(Stored data)
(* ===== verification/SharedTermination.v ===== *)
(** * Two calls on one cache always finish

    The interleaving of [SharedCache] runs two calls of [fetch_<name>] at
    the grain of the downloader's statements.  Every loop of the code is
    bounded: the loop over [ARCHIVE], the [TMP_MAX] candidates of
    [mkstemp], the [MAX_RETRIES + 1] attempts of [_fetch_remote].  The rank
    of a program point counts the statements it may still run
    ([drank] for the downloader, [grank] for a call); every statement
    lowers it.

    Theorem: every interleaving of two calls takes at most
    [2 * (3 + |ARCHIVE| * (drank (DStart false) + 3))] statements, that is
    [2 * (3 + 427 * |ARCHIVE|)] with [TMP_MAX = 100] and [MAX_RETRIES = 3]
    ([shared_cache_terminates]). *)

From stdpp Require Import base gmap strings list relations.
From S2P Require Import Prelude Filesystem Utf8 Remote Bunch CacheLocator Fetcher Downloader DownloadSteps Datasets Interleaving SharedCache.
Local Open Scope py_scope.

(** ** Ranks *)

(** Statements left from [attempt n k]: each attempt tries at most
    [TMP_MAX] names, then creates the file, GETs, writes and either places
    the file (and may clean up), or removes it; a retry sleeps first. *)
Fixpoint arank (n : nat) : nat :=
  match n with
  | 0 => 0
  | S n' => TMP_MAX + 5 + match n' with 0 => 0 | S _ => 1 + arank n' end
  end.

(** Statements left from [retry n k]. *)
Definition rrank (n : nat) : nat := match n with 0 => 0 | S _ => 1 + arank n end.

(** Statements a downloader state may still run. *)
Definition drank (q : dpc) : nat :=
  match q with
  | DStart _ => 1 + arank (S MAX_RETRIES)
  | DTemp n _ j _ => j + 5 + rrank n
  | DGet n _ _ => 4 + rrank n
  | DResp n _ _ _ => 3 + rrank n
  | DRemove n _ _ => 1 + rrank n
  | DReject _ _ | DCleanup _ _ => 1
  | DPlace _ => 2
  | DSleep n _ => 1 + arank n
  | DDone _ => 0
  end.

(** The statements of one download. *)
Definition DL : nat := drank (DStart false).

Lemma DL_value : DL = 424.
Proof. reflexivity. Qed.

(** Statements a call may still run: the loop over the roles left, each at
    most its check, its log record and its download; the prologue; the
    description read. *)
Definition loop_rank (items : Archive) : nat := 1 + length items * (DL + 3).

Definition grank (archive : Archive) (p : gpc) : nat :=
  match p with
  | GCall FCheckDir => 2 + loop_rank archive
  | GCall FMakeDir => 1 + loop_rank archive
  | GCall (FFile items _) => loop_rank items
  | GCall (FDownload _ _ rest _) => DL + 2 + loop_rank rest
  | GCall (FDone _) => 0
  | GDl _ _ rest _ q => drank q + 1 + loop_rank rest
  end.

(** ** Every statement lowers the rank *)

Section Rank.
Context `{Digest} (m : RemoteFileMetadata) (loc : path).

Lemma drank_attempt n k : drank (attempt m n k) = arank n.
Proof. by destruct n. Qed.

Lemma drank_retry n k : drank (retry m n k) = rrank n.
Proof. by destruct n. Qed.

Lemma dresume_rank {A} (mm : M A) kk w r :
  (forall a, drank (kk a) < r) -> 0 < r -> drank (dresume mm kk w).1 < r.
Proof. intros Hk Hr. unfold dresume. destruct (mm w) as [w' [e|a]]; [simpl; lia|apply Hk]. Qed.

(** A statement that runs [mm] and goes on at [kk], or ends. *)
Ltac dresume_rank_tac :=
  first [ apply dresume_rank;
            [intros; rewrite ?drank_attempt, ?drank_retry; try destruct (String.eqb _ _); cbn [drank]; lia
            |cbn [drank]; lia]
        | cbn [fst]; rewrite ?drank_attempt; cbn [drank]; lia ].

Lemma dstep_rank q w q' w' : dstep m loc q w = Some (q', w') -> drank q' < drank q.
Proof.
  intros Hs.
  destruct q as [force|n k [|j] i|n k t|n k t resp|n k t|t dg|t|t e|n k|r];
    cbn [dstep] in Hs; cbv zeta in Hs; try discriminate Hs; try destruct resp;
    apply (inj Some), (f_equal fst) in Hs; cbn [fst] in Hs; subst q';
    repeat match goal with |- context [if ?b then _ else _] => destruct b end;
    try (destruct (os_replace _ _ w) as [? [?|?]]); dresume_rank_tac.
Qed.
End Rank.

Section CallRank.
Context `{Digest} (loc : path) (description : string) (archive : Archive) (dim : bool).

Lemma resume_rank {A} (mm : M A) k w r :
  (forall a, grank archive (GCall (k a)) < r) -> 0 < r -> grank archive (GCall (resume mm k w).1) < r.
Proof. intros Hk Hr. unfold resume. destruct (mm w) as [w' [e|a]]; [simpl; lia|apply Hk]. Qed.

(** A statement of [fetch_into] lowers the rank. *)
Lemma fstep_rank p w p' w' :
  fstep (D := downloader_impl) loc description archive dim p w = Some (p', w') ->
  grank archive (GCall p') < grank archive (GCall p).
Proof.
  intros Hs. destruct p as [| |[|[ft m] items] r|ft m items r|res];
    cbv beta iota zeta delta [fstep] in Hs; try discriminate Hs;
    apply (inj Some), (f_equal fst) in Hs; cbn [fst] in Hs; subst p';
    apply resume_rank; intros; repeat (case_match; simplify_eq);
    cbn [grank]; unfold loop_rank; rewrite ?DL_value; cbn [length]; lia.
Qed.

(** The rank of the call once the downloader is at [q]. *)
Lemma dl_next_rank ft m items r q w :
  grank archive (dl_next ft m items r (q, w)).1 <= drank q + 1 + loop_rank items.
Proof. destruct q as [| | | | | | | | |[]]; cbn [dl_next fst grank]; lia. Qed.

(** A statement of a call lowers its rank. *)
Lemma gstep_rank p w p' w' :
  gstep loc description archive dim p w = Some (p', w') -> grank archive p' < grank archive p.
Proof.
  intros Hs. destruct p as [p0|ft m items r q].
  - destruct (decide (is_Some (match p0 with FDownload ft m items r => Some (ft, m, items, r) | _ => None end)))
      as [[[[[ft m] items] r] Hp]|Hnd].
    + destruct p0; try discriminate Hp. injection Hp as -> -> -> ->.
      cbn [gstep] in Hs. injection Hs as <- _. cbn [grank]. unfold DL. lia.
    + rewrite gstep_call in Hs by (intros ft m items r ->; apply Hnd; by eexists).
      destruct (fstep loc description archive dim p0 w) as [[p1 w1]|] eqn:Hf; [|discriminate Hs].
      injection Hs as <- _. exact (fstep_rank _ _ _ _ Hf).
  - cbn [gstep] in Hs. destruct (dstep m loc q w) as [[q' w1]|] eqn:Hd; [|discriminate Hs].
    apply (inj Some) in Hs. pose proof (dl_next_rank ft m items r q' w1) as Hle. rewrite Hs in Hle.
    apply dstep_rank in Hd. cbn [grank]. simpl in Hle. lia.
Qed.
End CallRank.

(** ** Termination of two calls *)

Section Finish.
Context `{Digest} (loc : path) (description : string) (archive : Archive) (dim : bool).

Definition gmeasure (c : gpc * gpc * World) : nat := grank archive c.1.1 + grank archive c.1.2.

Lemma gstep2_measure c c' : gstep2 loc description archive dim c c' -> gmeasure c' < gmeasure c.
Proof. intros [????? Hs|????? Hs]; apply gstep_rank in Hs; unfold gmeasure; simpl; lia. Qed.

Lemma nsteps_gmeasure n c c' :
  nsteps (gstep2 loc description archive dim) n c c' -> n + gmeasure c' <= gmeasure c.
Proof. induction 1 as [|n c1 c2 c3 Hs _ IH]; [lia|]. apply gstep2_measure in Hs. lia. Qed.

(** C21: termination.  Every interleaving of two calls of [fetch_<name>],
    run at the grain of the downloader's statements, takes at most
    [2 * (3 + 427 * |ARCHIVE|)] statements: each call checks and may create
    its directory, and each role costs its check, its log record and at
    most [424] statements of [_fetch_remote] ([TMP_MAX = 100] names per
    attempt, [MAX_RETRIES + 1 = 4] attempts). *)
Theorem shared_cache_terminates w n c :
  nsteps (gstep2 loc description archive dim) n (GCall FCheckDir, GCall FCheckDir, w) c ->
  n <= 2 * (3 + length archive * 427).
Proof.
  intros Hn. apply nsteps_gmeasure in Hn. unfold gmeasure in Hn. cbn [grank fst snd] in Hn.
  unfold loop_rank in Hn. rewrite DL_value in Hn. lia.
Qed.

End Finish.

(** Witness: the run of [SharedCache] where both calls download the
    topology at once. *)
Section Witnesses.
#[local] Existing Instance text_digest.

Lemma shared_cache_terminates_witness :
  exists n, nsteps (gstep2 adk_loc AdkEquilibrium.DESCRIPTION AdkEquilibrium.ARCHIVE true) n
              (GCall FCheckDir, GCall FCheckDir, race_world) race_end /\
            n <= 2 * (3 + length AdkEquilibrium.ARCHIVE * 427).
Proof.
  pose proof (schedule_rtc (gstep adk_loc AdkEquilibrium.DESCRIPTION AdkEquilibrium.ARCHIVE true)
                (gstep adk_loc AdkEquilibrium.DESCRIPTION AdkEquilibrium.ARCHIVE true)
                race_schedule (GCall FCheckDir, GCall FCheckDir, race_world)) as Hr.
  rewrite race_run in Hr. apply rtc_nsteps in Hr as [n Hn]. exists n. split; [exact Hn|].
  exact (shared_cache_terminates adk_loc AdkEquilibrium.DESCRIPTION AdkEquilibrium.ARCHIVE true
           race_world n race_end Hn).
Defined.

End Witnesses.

--

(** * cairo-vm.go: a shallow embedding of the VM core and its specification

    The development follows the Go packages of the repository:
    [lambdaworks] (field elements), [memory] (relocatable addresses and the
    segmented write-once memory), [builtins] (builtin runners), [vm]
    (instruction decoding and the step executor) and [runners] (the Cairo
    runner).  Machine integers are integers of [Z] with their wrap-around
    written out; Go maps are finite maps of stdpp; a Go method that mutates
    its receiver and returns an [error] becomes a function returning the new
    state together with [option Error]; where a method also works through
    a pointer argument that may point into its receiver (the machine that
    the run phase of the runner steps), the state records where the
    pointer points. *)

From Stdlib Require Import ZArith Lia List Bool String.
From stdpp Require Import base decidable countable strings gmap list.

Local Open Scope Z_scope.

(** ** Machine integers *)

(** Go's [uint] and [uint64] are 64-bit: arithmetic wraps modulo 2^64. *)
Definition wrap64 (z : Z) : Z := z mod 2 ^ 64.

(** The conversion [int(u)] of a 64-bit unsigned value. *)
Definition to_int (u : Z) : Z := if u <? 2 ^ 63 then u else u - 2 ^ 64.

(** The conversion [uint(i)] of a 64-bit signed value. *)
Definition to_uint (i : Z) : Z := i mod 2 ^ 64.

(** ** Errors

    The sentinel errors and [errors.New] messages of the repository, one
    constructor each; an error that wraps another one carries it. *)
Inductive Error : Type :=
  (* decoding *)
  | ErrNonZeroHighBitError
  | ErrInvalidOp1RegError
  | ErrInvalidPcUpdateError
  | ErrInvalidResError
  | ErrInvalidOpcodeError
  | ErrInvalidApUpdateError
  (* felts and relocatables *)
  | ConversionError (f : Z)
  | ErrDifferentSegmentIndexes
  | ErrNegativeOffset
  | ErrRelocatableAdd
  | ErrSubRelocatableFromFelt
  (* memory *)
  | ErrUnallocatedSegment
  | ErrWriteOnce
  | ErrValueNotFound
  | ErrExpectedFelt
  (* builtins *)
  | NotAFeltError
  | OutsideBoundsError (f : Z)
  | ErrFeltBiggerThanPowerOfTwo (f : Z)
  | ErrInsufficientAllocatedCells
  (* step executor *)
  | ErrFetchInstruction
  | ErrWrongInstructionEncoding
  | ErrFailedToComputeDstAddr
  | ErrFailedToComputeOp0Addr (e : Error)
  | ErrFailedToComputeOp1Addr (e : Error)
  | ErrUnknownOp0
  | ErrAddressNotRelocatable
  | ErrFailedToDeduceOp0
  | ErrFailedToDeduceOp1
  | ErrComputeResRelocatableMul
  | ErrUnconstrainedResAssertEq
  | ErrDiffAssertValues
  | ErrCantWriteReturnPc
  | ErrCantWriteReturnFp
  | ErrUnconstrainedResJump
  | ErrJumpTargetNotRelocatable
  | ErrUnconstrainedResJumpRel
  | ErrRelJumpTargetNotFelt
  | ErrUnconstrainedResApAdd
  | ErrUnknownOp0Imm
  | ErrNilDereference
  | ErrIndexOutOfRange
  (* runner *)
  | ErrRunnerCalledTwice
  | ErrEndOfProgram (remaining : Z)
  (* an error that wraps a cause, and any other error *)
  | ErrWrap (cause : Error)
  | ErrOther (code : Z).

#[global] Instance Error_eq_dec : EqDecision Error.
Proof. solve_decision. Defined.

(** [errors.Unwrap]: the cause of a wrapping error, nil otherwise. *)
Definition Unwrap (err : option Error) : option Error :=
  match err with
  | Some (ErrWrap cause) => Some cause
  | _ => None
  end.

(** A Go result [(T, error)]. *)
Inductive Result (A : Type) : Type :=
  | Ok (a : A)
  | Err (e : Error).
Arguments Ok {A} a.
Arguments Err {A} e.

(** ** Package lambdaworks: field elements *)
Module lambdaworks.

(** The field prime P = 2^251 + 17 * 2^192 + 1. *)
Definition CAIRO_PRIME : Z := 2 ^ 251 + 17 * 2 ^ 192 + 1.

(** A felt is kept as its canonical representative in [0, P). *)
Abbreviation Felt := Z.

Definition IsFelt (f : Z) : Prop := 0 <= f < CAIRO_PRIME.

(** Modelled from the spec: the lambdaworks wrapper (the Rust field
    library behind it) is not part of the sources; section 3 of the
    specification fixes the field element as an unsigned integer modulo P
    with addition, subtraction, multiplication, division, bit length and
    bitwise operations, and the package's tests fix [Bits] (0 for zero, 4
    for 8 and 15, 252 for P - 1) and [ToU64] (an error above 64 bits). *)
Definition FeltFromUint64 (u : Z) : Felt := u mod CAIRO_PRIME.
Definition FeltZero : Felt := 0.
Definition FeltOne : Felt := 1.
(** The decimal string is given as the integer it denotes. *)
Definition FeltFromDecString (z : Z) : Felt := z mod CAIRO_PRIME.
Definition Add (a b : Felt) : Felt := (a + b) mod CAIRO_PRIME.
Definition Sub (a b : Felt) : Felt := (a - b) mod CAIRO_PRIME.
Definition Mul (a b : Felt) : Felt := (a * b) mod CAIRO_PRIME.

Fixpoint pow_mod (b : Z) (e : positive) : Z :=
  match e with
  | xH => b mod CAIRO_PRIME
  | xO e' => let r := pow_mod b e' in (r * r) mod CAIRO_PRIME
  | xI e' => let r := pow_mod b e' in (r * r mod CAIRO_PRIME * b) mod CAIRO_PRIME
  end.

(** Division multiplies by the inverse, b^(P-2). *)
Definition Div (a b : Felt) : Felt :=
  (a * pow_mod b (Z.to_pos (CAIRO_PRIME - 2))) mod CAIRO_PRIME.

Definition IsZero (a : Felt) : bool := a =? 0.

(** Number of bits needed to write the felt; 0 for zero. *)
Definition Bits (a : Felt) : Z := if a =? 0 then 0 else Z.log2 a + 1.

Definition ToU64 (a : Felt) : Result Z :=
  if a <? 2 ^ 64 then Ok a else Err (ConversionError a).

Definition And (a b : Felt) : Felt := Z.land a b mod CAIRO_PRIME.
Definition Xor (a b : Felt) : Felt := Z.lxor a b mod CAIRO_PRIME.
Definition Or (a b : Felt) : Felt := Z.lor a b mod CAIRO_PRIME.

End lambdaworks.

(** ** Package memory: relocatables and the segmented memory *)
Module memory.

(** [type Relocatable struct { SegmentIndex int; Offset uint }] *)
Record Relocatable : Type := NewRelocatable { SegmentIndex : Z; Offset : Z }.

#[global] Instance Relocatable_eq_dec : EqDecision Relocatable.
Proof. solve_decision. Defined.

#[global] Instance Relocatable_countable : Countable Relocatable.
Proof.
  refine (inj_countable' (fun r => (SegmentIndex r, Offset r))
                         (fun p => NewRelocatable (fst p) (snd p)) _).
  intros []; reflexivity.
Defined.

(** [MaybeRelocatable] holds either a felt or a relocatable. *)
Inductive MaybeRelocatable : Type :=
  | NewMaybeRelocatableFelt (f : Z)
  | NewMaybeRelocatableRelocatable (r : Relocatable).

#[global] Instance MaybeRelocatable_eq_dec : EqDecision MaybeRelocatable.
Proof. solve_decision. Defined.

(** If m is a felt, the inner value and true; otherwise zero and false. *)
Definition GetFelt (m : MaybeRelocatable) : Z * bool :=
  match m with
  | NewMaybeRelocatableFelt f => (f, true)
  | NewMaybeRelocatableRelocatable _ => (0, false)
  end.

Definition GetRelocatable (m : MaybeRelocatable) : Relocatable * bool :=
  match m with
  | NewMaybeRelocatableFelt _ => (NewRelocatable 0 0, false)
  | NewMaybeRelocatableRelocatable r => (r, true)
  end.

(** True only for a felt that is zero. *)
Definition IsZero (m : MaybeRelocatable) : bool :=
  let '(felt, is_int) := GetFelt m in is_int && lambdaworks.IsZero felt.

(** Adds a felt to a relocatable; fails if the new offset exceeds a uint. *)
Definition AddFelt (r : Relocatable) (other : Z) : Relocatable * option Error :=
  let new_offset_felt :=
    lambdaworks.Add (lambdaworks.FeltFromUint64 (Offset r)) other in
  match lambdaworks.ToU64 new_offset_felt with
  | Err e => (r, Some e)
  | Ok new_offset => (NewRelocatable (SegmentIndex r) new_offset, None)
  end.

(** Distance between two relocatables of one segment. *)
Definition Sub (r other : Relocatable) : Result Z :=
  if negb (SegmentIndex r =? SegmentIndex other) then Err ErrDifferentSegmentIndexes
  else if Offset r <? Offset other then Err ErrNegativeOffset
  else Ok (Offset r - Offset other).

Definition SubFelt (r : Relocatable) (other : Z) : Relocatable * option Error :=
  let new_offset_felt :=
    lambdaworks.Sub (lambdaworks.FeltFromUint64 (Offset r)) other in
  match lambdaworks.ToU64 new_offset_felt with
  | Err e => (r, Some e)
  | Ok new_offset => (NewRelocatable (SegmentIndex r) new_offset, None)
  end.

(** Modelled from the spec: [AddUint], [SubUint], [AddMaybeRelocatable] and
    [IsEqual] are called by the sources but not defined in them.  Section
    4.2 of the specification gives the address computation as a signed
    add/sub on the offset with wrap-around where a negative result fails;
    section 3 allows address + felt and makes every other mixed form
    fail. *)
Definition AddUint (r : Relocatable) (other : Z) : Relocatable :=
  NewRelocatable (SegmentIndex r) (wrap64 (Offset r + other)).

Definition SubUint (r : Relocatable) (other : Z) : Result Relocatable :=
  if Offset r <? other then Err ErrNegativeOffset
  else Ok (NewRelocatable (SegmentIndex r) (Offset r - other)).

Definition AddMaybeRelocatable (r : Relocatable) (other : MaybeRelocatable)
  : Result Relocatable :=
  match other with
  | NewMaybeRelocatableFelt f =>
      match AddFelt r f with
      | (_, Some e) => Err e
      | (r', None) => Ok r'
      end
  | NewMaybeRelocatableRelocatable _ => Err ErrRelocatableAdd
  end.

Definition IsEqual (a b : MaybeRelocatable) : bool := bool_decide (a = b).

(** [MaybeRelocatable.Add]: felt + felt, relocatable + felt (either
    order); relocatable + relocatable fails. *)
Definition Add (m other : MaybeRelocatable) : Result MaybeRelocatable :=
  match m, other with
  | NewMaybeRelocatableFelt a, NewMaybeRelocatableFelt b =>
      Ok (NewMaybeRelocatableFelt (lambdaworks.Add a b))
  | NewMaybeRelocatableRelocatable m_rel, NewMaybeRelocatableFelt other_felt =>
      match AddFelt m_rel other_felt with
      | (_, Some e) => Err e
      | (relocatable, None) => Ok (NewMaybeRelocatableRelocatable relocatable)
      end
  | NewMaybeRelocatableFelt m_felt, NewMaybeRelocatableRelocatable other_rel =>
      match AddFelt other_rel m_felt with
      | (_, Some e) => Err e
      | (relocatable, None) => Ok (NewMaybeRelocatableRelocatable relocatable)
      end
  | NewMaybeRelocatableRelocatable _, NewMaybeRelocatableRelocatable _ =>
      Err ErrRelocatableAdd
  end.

**Task to complete:** Would you copy out exactly the lines above that start at the one containing "repeat match goal" and end at the one containing "Lemma fstep_rank p", inclusive?

**Task solution:**
    repeat match goal with |- context [if ?b then _ else _] => destruct b end;
    try (destruct (os_replace _ _ w) as [? [?|?]]); dresume_rank_tac.
Qed.
End Rank.

Section CallRank.
Context `{Digest} (loc : path) (description : string) (archive : Archive) (dim : bool).

Lemma resume_rank {A} (mm : M A) k w r :
  (forall a, grank archive (GCall (k a)) < r) -> 0 < r -> grank archive (GCall (resume mm k w).1) < r.
Proof. intros Hk Hr. unfold resume. destruct (mm w) as [w' [e|a]]; [simpl; lia|apply Hk]. Qed.

(** A statement of [fetch_into] lowers the rank. *)
Lemma fstep_rank p w p' w' :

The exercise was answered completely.